▸ **Activity**
Print nothing but the lines below starting at the line that holds "Lemma Credit_ok w" and ending at the line that holds "unfold Credit, int64.", including both, each exactly as written.

▸ **Saved entries**
(* ===== verification/GoStrings.v ===== *)
(** * GoStrings: the functions of Go's [strings] package the services use.

    A Go string is a byte sequence; it is kept as [string], whose characters are
    bytes.  [TrimSpace] strips every Unicode white-space rune by its UTF-8
    encoding.  [ToUpper] and [ToLower] map ASCII letters and the four non-ASCII
    runes whose case mapping is an ASCII letter (U+017F, U+0131, U+0130,
    U+212A).  Every other non-ASCII rune maps to a non-ASCII rune, so leaving its
    bytes alone changes neither which ASCII strings a result equals nor its
    emptiness, which is all the services ask of a result. *)

From Stdlib Require Import Ascii.
From S2P Require Import Prelude.

#[local] Open Scope string_scope.

Definition bytes_of (s : string) : list N := map Ascii.N_of_ascii (String.list_ascii_of_string s).
Definition of_bytes (l : list N) : string := String.string_of_list_ascii (map Ascii.ascii_of_N l).

Definition ascii_space (b : N) : bool :=
  ((9 <=? b) && (b <=? 13) || (b =? 32))%N.

(** U+0085 and U+00A0. *)
Definition space2 (b1 b2 : N) : bool :=
  ((b1 =? 194) && ((b2 =? 133) || (b2 =? 160)))%N.

(** U+1680, U+2000 to U+200A, U+2028, U+2029, U+202F, U+205F and U+3000. *)
Definition space3 (b1 b2 b3 : N) : bool :=
  ((b1 =? 225) && (b2 =? 154) && (b3 =? 128)
   || (b1 =? 226) && (b2 =? 128)
      && ((128 <=? b3) && (b3 <=? 138) || (b3 =? 168) || (b3 =? 169) || (b3 =? 175))
   || (b1 =? 226) && (b2 =? 129) && (b3 =? 159)
   || (b1 =? 227) && (b2 =? 128) && (b3 =? 128))%N.

Section Trim.
Variable two : N -> N -> bool.
Variable three : N -> N -> N -> bool.

(** Drop white-space runes from the front of a byte sequence. *)
Fixpoint trim_front (l : list N) : list N :=
  match l with
  | [] => []
  | b1 :: l1 =>
      if ascii_space b1 then trim_front l1 else
      match l1 with
      | [] => l
      | b2 :: l2 =>
          if two b1 b2 then trim_front l2 else
          match l2 with
          | [] => l
          | b3 :: l3 => if three b1 b2 b3 then trim_front l3 else l
          end
      end
  end.
End Trim.

Definition trim_left : list N -> list N := trim_front space2 space3.
Definition trim_right (l : list N) : list N :=
  rev (trim_front (fun b1 b2 => space2 b2 b1) (fun b1 b2 b3 => space3 b3 b2 b1) (rev l)).

Definition TrimSpace (s : string) : string := of_bytes (trim_right (trim_left (bytes_of s))).

Fixpoint upper_bytes (l : list N) : list N :=
  match l with
  | [] => []
  | b1 :: l1 =>
      if ((97 <=? b1) && (b1 <=? 122))%N then (b1 - 32)%N :: upper_bytes l1 else
      match l1 with
      | b2 :: l2 =>
          if ((b1 =? 197) && (b2 =? 191))%N then 83%N :: upper_bytes l2
          else if ((b1 =? 196) && (b2 =? 177))%N then 73%N :: upper_bytes l2
          else b1 :: upper_bytes l1
      | [] => [b1]
      end
  end.

Definition ToUpper (s : string) : string := of_bytes (upper_bytes (bytes_of s)).

Fixpoint lower_bytes (l : list N) : list N :=
  match l with
  | [] => []
  | b1 :: l1 =>
      if ((65 <=? b1) && (b1 <=? 90))%N then (b1 + 32)%N :: lower_bytes l1 else
      match l1 with
      | b2 :: l2 =>
          if ((b1 =? 196) && (b2 =? 176))%N then 105%N :: lower_bytes l2 else
          match l2 with
          | b3 :: l3 =>
              if ((b1 =? 226) && (b2 =? 132) && (b3 =? 170))%N then 107%N :: lower_bytes l3
              else b1 :: lower_bytes l1
          | [] => b1 :: lower_bytes l1
          end
      | [] => [b1]
      end
  end.

Definition ToLower (s : string) : string := of_bytes (lower_bytes (bytes_of s)).

(** Case folding: ASCII letters, U+017F (folds with s) and U+212A (folds with k). *)
Fixpoint fold_bytes (l : list N) : list N :=
  match l with
  | [] => []
  | b1 :: l1 =>
      if ((65 <=? b1) && (b1 <=? 90))%N then (b1 + 32)%N :: fold_bytes l1 else
      match l1 with
      | b2 :: l2 =>
          if ((b1 =? 197) && (b2 =? 191))%N then 115%N :: fold_bytes l2 else
          match l2 with
          | b3 :: l3 =>
              if ((b1 =? 226) && (b2 =? 132) && (b3 =? 170))%N then 107%N :: fold_bytes l3
              else b1 :: fold_bytes l1
          | [] => b1 :: fold_bytes l1
          end
      | [] => [b1]
      end
  end.

(** [strings.EqualFold] against an ASCII string. *)
Definition EqualFold (s t : string) : bool :=
  bool_decide (fold_bytes (bytes_of s) = fold_bytes (bytes_of t)).

Definition HasPrefix (s p : string) : bool := String.prefix p s.

Definition Contains (s substr : string) : bool :=
  match String.index 0 substr s with Some _ => true | None => false end.

Definition skip (n : nat) (s : string) : string := String.substring n (String.length s - n) s.

(** The text after a prefix, if it is one. *)
Definition CutPrefix (s p : string) : option string :=
  if HasPrefix s p then Some (skip (String.length p) s) else None.

Definition TrimPrefix (s p : string) : string := default s (CutPrefix s p).

(** The texts before and after the first [sep]. *)
Definition Cut (s sep : string) : option (string * string) :=
  match String.index 0 sep s with
  | Some i => Some (String.substring 0 i s, skip (i + String.length sep) s)
  | None => None
  end.

(** [s == t] in Go. *)
Notation "s =s t" := (String.eqb s t) (at level 70) : string_scope.

Lemma str_eqb_true s t : (s =s t) = true <-> s = t.
Proof. apply String.eqb_eq. Qed.

Lemma str_eqb_false s t : (s =s t) = false <-> s <> t.
Proof. apply String.eqb_neq. Qed.

(** [strings.Split(s, ",")] *)
Fixpoint split_commas (s : string) : list string :=
  match s with
  | EmptyString => [""]
  | String c s' =>
      if Ascii.eqb c ","%char then "" :: split_commas s'
      else match split_commas s' with
           | part :: parts => String c part :: parts
           | [] => [String c ""]
           end
  end.

Definition HasSuffix (s suffix : string) : bool :=
  (String.length suffix <=? String.length s)%nat
  && (skip (String.length s - String.length suffix) s =s suffix).

(** [p + s] starts with [p]. *)
Lemma HasPrefix_app p s : HasPrefix (p ++ s) p = true.
Proof.
  unfold HasPrefix. induction p as [|a p IH]; simpl; [by destruct s |].
  by destruct (Ascii.ascii_dec a a).
Qed.

Example trim_space_runs : TrimSpace "  usd 	" = "usd".
Proof. reflexivity. Qed.

Example to_upper_long_s : ToUpper (of_bytes [117; 197; 191; 100]%N) = "USD".
Proof. reflexivity. Qed.
(* ===== verification/Domain.v ===== *)
(** * Domain: the data and the pure rules of [internal/domain].

    Structs keep the field names of the source, one [Module] per struct.  A
    [uuid.UUID] is its 128-bit value with [uuid.Nil] as 0, an [int64] amount is a
    [Z] whose arithmetic wraps, and a [time.Time] is a [Z] counting nanoseconds
    with the zero time as 0.  [error] lists the sentinel errors of
    [domain/errors.go] and what the driver reports. *)

From S2P Require Import Prelude GoStrings.

#[local] Open Scope string_scope.
#[local] Open Scope Z_scope.

Definition uuid : Type := N.
Definition uuid_Nil : uuid := 0%N.
Definition time : Type := Z.
Definition zero_time : time := 0.
Definition IsZero (t : time) : bool := t =? zero_time.

#[export] Instance uuid_eq_dec : EqDecision uuid := N.eq_dec.
#[export] Instance uuid_countable : Countable uuid := N_countable.

(** [github.com/google/uuid]: the text form of a UUID and its parser. *)
Class Uuid := {
  uuid_String : uuid -> string;
  uuid_Parse : string -> option uuid
}.

(** What its documentation promises: parsing the text form gives the UUID back. *)
Class UuidOk `{Uuid} : Prop := {
  uuid_Parse_String : forall u, uuid_Parse (uuid_String u) = Some u
}.

Inductive error :=
| ErrCurrencyMismatch
| ErrDebitNotFound
| ErrInsufficientFunds
| ErrInvalidAmount
| ErrInvalidCursor
| ErrInvalidTransfer
| ErrNotFound
| ErrUnsupportedCurrency
| ErrUnauthenticated
| ErrAlreadyExists
| ErrFailedPrecondition
(* reported by the database driver *)
| PgNoRows
| PgUniqueViolation
| PgCheckViolation
| PgForeignKeyViolation
| PgInvalidLimit
| PgOutOfRange
| PgUnavailable.

#[export] Instance error_eq_dec : EqDecision error.
Proof. solve_decision. Defined.
#[export] Instance error_infra : Infra error := PgUnavailable.

Definition DefaultCurrency : string := "USD".

Module Wallet.
Record t := mk {
  ID : uuid;
  UserID : uuid;
  Balance : Z;
  Currency : string;
  CreatedAt : time;
  UpdatedAt : time
}.
Definition eta (w : t) : t :=
  mk (ID w) (UserID w) (Balance w) (Currency w) (CreatedAt w) (UpdatedAt w).
Definition with_Balance : Z -> t -> t := ltac:(derive_setter eta Balance).
Definition with_UpdatedAt : time -> t -> t := ltac:(derive_setter eta UpdatedAt).
(** The zero value [domain.Wallet{}]. *)
Definition zero : t := mk uuid_Nil uuid_Nil 0 "" zero_time zero_time.
End Wallet.

Module Transfer.
Record t := mk {
  ID : uuid;
  FromWalletID : uuid;
  ToWalletID : uuid;
  Amount : Z;
  Status : string;
  CreatedAt : time;
  FromBalance : Z;
  ToBalance : Z
}.
Definition eta (x : t) : t :=
  mk (ID x) (FromWalletID x) (ToWalletID x) (Amount x) (Status x) (CreatedAt x)
     (FromBalance x) (ToBalance x).
Definition with_FromBalance : Z -> t -> t := ltac:(derive_setter eta FromBalance).
Definition with_ToBalance : Z -> t -> t := ltac:(derive_setter eta ToBalance).
End Transfer.

Module LedgerEntry.
Record t := mk {
  ID : uuid;
  WalletID : uuid;
  TransferID : uuid;
  Direction : string;
  Amount : Z;
  BalanceAfter : Z;
  CreatedAt : time
}.
End LedgerEntry.

Definition LedgerReservationReserved : string := "RESERVED".
Definition LedgerReservationConfirmed : string := "CONFIRMED".
Definition LedgerReservationCanceled : string := "CANCELED".

Module LedgerReserveCommand.
Record t := mk {
  PaymentID : uuid;
  IdempotencyKey : string;
  TraceID : string;
  FromWalletID : uuid;
  ToWalletID : uuid;
  AmountCents : Z;
  Currency : string
}.
Definition eta (x : t) : t :=
  mk (PaymentID x) (IdempotencyKey x) (TraceID x) (FromWalletID x) (ToWalletID x)
     (AmountCents x) (Currency x).
Definition with_Currency : string -> t -> t := ltac:(derive_setter eta Currency).
End LedgerReserveCommand.

Module LedgerConfirmCommand.
Record t := mk {
  PaymentID : uuid;
  IdempotencyKey : string;
  TraceID : string;
  LedgerReservationID : uuid;
  WalletDebitID : uuid
}.
End LedgerConfirmCommand.

Module LedgerCancelCommand.
Record t := mk {
  PaymentID : uuid;
  IdempotencyKey : string;
  TraceID : string;
  LedgerReservationID : uuid;
  Reason : string
}.
End LedgerCancelCommand.

Module LedgerReservation.
Record t := mk {
  ID : uuid;
  PaymentID : uuid;
  IdempotencyKey : string;
  TraceID : string;
  FromWalletID : uuid;
  ToWalletID : uuid;
  AmountCents : Z;
  Currency : string;
  Status : string;
  TransferID : uuid;
  WalletDebitID : uuid;
  CompletedAt : time;
  CanceledAt : time;
  CancelReason : string;
  CreatedAt : time;
  UpdatedAt : time
}.
End LedgerReservation.

Module LedgerConfirmation.
Record t := mk {
  PaymentID : uuid;
  TransferID : uuid;
  Status : string;
  CompletedAt : time
}.
End LedgerConfirmation.

Definition SagaWalletOperationDebit : string := "debit".
Definition SagaWalletOperationCompensation : string := "compensation".
Definition SagaWalletOperationCompleted : string := "completed".

Module SagaDebitCommand.
Record t := mk {
  PaymentID : uuid;
  FromWalletID : uuid;
  AmountCents : Z;
  Currency : string;
  IdempotencyKey : string
}.
Definition eta (x : t) : t :=
  mk (PaymentID x) (FromWalletID x) (AmountCents x) (Currency x) (IdempotencyKey x).
Definition with_Currency : string -> t -> t := ltac:(derive_setter eta Currency).
End SagaDebitCommand.

Module SagaCompensationCommand.
Record t := mk {
  PaymentID : uuid;
  FromWalletID : uuid;
  WalletDebitID : uuid;
  AmountCents : Z;
  Currency : string;
  IdempotencyKey : string;
  Reason : string
}.
Definition eta (x : t) : t :=
  mk (PaymentID x) (FromWalletID x) (WalletDebitID x) (AmountCents x) (Currency x)
     (IdempotencyKey x) (Reason x).
Definition with_Currency : string -> t -> t := ltac:(derive_setter eta Currency).
End SagaCompensationCommand.

Module SagaWalletOperation.
Record t := mk {
  ID : uuid;
  PaymentID : uuid;
  Operation : string;
  IdempotencyKey : string;
  WalletID : uuid;
  AmountCents : Z;
  Currency : string;
  Status : string;
  BalanceAfterCents : Z;
  CreatedAt : time;
  UpdatedAt : time
}.
End SagaWalletOperation.

(** ** Operations *)

Definition NormalizeCurrency (currency : string) : res error string :=
  let normalized := ToUpper (TrimSpace currency) in
  let normalized := if normalized =s "" then DefaultCurrency else normalized in
  if negb (normalized =s DefaultCurrency) then Err ErrUnsupportedCurrency
  else Ok normalized.

Definition CanDebit (wallet : Wallet.t) (amount : Z) : bool :=
  (0 <? amount) && (amount <=? wallet.(Wallet.Balance)).

Definition Debit (wallet : Wallet.t) (amount : Z) : res error Wallet.t :=
  if amount <=? 0 then Err ErrInvalidAmount
  else if wallet.(Wallet.Balance) <? amount then Err ErrInsufficientFunds
  else Ok (Wallet.with_Balance (wrap64 (wallet.(Wallet.Balance) - amount)) wallet).

Definition Credit (wallet : Wallet.t) (amount : Z) : res error Wallet.t :=
  if amount <=? 0 then Err ErrInvalidAmount
  else Ok (Wallet.with_Balance (wrap64 (wallet.(Wallet.Balance) + amount)) wallet).

(** ** Lemmas *)

Lemma NormalizeCurrency_inv s c : NormalizeCurrency s = Ok c -> c = DefaultCurrency.
Proof.
  unfold NormalizeCurrency. destruct (String.eqb_spec (ToUpper (TrimSpace s)) ""); [simpl; by intros [= <-] |].
  destruct (String.eqb_spec (ToUpper (TrimSpace s)) DefaultCurrency); simpl; congruence.
Qed.

Lemma Debit_spec w amount :
  Debit w amount =
    if amount <=? 0 then Err ErrInvalidAmount
    else if CanDebit w amount then Ok (Wallet.with_Balance (wrap64 (w.(Wallet.Balance) - amount)) w)
    else Err ErrInsufficientFunds.
Proof.
  unfold Debit, CanDebit. destruct (amount <=? 0) eqn:?; [done |].
  replace (0 <? amount) with true by lia. simpl.
  destruct (Z.ltb_spec (Wallet.Balance w) amount), (Z.leb_spec amount (Wallet.Balance w)); lia || done.
Qed.

(** A successful debit is exact: [int64] subtraction cannot wrap there. *)
Lemma Debit_ok w amount w' :
  int64 w.(Wallet.Balance) -> Debit w amount = Ok w' ->
  0 < amount <= w.(Wallet.Balance) /\ w' = Wallet.with_Balance (w.(Wallet.Balance) - amount) w.
Proof.
  unfold Debit, int64. intros Hb. repeat case_match; intros [= <-].
  rewrite Z.leb_nle, Z.ltb_nlt in *. rewrite wrap64_id by (unfold int64; lia). auto with lia.
Qed.

(** A credit that keeps the balance non-negative is exact: an overflowing one
    turns it negative. *)
Lemma Credit_ok w amount w' :
  0 <= w.(Wallet.Balance) -> int64 w.(Wallet.Balance) -> int64 amount ->
  Credit w amount = Ok w' -> 0 <= w'.(Wallet.Balance) ->
  0 < amount /\ w' = Wallet.with_Balance (w.(Wallet.Balance) + amount) w.
Proof.
  unfold Credit, int64. intros ??? Hc. revert Hc. case_match; intros [= <-]. simpl. intros.
  rewrite Z.leb_nle in *. rewrite (wrap64_add_nonneg _ amount) by lia. auto with lia.
Qed.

▸ **Response area**
Lemma Credit_ok w amount w' :
  0 <= w.(Wallet.Balance) -> int64 w.(Wallet.Balance) -> int64 amount ->
  Credit w amount = Ok w' -> 0 <= w'.(Wallet.Balance) ->
  0 < amount /\ w' = Wallet.with_Balance (w.(Wallet.Balance) + amount) w.
Proof.
  unfold Credit, int64. intros ??? Hc. revert Hc. case_match; intros [= <-]. simpl. intros.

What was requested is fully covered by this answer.